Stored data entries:
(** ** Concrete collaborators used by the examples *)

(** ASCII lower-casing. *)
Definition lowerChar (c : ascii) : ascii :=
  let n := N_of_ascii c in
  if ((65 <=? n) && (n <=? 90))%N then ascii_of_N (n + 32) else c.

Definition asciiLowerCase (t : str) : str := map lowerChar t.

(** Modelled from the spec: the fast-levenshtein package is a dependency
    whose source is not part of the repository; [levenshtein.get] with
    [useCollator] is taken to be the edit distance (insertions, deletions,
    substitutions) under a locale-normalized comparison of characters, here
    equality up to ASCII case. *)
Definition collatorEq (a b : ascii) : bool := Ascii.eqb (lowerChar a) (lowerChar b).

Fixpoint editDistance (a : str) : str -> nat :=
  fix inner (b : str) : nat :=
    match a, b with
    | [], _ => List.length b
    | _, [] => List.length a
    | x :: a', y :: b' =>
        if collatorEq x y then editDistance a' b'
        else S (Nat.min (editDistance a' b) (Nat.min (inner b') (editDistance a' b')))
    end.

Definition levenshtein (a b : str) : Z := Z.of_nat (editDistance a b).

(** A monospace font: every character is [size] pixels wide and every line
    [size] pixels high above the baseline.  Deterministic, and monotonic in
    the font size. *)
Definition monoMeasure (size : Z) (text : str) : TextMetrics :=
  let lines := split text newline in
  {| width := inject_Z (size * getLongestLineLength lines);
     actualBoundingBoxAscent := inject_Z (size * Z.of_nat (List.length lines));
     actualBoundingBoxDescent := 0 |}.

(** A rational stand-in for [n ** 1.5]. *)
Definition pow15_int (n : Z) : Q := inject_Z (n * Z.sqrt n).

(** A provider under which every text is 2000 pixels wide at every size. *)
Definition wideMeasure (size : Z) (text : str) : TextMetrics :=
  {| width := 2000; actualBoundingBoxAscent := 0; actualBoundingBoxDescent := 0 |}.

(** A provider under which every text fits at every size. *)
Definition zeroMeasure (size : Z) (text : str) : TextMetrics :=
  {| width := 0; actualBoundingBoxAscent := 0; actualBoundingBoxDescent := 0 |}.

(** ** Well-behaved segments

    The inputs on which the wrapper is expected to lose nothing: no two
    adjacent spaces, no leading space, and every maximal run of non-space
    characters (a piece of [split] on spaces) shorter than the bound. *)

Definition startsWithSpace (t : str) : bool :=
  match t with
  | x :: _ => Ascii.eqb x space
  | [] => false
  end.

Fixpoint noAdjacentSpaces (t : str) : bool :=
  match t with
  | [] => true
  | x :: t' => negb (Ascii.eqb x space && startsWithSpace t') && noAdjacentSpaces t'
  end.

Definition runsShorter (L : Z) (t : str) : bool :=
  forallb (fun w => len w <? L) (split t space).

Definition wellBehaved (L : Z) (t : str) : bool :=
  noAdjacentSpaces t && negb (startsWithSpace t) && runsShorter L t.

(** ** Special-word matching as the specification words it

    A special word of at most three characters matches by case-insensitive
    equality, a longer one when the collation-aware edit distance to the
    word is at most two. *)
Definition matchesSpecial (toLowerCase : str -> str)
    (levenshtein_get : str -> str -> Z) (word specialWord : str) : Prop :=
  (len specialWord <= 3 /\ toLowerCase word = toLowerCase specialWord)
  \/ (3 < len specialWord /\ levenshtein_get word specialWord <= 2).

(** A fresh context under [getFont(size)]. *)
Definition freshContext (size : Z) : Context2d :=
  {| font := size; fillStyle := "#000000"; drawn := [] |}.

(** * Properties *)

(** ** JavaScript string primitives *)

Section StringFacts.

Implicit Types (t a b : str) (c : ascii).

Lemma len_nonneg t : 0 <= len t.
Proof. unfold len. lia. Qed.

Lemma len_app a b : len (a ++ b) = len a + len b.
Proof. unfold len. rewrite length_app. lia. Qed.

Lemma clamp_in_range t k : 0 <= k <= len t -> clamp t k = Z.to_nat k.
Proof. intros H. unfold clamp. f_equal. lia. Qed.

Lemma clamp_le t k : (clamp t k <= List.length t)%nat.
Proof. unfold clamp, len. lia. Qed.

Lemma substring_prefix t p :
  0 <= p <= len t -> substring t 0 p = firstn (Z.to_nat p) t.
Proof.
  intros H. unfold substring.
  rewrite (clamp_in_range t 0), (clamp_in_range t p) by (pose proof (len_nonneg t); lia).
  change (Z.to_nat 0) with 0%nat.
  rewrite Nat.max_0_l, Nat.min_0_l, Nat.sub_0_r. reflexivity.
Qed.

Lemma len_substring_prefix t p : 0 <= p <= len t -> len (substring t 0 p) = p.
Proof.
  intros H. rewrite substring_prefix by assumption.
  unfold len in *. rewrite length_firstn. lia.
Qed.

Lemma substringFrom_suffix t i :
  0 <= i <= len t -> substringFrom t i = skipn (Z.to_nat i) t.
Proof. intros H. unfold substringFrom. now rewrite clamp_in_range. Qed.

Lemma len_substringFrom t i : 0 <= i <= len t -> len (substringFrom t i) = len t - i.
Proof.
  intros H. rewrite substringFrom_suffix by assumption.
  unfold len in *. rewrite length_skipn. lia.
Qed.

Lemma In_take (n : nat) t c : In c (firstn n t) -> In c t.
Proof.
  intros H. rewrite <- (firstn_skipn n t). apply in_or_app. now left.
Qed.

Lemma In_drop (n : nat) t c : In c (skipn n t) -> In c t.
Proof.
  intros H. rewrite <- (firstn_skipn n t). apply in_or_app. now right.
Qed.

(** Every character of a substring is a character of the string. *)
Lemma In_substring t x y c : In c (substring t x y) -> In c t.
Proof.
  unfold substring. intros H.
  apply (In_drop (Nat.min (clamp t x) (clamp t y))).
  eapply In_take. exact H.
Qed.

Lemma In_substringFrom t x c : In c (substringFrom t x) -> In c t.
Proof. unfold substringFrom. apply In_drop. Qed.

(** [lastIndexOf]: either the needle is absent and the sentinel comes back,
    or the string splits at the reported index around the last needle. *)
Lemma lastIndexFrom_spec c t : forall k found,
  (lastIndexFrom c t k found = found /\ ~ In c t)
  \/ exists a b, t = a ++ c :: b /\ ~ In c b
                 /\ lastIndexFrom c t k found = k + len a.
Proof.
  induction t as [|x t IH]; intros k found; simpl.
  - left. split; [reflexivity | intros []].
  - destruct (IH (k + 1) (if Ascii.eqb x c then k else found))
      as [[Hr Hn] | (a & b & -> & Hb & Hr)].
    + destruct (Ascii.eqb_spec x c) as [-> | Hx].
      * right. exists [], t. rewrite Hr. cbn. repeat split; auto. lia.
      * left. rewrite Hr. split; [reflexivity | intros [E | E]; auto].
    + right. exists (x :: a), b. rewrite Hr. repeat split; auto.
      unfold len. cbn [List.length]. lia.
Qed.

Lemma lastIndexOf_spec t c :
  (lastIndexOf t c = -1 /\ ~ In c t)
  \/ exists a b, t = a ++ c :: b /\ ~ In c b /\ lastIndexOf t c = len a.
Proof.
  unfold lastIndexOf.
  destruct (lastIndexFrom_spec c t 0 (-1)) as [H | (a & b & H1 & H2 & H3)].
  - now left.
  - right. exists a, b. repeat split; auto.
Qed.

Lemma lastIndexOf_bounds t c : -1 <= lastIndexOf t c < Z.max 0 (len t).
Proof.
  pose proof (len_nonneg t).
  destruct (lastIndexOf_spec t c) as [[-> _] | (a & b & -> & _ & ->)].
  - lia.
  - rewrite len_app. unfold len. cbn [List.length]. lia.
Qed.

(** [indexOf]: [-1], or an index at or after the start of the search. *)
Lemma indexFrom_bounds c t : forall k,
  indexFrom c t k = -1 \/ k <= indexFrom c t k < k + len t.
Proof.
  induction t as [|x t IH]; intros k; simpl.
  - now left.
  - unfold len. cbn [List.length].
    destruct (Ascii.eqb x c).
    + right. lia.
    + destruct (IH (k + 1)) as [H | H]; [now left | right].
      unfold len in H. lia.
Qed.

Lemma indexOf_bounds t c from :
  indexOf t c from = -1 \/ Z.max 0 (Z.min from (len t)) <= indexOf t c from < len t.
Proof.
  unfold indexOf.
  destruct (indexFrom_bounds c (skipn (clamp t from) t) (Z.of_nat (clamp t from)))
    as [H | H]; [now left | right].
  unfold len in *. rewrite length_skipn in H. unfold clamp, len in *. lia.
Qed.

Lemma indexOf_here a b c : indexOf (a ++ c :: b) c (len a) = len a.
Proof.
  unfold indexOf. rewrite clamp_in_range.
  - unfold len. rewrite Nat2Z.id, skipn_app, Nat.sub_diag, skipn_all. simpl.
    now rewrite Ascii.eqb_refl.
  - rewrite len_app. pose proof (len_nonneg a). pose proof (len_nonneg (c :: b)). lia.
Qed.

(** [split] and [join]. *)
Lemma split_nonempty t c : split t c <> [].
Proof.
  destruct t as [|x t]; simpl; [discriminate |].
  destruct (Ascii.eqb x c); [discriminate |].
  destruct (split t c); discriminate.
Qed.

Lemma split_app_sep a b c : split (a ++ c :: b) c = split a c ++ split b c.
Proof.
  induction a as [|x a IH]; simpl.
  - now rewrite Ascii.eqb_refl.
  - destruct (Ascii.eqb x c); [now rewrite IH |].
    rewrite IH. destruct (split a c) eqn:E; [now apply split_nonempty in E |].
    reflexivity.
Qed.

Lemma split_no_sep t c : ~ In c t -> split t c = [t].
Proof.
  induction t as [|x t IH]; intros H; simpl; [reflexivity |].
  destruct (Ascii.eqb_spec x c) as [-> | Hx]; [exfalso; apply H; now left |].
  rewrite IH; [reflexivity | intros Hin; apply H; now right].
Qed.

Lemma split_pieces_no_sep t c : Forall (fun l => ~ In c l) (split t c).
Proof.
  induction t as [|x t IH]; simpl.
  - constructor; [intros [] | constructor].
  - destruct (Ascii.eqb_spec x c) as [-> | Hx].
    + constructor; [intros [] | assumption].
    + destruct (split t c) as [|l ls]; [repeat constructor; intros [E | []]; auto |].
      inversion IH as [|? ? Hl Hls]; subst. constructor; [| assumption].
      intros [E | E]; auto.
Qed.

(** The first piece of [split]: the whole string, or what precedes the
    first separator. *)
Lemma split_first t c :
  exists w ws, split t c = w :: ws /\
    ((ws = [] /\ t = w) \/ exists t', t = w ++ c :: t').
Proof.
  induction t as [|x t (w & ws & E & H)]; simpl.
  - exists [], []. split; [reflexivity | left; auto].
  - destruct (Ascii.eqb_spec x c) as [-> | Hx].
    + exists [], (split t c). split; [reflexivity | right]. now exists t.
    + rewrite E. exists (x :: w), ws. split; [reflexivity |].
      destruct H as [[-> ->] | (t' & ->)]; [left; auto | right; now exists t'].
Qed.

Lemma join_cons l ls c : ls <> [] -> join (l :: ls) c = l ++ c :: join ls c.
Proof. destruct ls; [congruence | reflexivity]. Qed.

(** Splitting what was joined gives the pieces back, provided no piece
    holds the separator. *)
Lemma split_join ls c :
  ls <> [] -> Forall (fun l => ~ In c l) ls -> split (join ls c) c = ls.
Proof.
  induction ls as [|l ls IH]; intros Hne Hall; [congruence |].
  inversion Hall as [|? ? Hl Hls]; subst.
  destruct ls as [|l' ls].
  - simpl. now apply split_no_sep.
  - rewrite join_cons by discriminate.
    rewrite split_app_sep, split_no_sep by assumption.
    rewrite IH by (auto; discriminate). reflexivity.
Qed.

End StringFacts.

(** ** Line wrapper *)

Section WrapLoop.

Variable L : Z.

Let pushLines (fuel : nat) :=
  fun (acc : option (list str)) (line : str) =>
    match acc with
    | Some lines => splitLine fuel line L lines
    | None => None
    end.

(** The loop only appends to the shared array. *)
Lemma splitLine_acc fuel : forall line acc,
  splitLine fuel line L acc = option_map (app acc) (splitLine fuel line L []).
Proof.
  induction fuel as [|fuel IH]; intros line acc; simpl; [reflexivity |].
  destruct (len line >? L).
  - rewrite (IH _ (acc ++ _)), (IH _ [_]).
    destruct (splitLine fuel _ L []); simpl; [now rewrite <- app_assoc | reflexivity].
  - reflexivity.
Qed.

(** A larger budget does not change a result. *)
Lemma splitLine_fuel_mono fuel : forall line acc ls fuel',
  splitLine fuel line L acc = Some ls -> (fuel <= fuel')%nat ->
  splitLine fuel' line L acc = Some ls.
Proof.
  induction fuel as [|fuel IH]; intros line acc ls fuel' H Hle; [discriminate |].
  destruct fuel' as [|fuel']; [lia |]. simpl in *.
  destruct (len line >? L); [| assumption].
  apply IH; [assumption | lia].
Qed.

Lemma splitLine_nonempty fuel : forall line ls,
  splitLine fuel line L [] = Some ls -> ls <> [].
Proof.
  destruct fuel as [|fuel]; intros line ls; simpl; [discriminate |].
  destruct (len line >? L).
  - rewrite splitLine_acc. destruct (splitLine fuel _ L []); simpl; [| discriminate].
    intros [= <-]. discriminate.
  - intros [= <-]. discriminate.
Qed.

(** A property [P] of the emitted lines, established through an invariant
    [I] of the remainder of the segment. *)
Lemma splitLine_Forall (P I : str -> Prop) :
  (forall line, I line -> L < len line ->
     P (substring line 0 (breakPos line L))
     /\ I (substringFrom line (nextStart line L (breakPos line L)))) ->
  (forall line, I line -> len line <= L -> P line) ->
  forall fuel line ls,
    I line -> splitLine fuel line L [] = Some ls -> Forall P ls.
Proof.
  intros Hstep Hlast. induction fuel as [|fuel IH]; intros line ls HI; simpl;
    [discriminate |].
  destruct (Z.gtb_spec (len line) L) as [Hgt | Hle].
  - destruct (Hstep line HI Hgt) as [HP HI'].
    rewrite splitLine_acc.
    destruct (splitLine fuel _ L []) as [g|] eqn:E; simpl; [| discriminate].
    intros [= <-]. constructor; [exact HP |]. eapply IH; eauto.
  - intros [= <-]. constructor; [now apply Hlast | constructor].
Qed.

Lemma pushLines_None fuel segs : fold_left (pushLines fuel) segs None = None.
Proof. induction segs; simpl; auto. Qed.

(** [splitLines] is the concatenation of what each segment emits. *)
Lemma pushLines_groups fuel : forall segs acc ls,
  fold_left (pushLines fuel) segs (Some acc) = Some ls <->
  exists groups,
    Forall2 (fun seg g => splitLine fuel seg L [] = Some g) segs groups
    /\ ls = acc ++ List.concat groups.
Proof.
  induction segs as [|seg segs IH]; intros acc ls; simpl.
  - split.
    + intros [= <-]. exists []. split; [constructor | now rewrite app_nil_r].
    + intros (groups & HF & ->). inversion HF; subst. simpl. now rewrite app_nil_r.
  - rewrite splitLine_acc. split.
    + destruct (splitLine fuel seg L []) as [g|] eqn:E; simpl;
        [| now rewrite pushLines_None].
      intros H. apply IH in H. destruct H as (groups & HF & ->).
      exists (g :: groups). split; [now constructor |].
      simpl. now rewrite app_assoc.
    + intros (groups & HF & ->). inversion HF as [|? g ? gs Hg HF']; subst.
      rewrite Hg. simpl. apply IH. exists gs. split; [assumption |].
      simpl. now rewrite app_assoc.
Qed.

→ Activity: When a line in the records holds the string "under", copy that line.

→ Result of this exercise:
    substitutions) under a locale-normalized comparison of characters, here
(** A provider under which every text is 2000 pixels wide at every size. *)
(** A provider under which every text fits at every size. *)
(** A fresh context under [getFont(size)]. *)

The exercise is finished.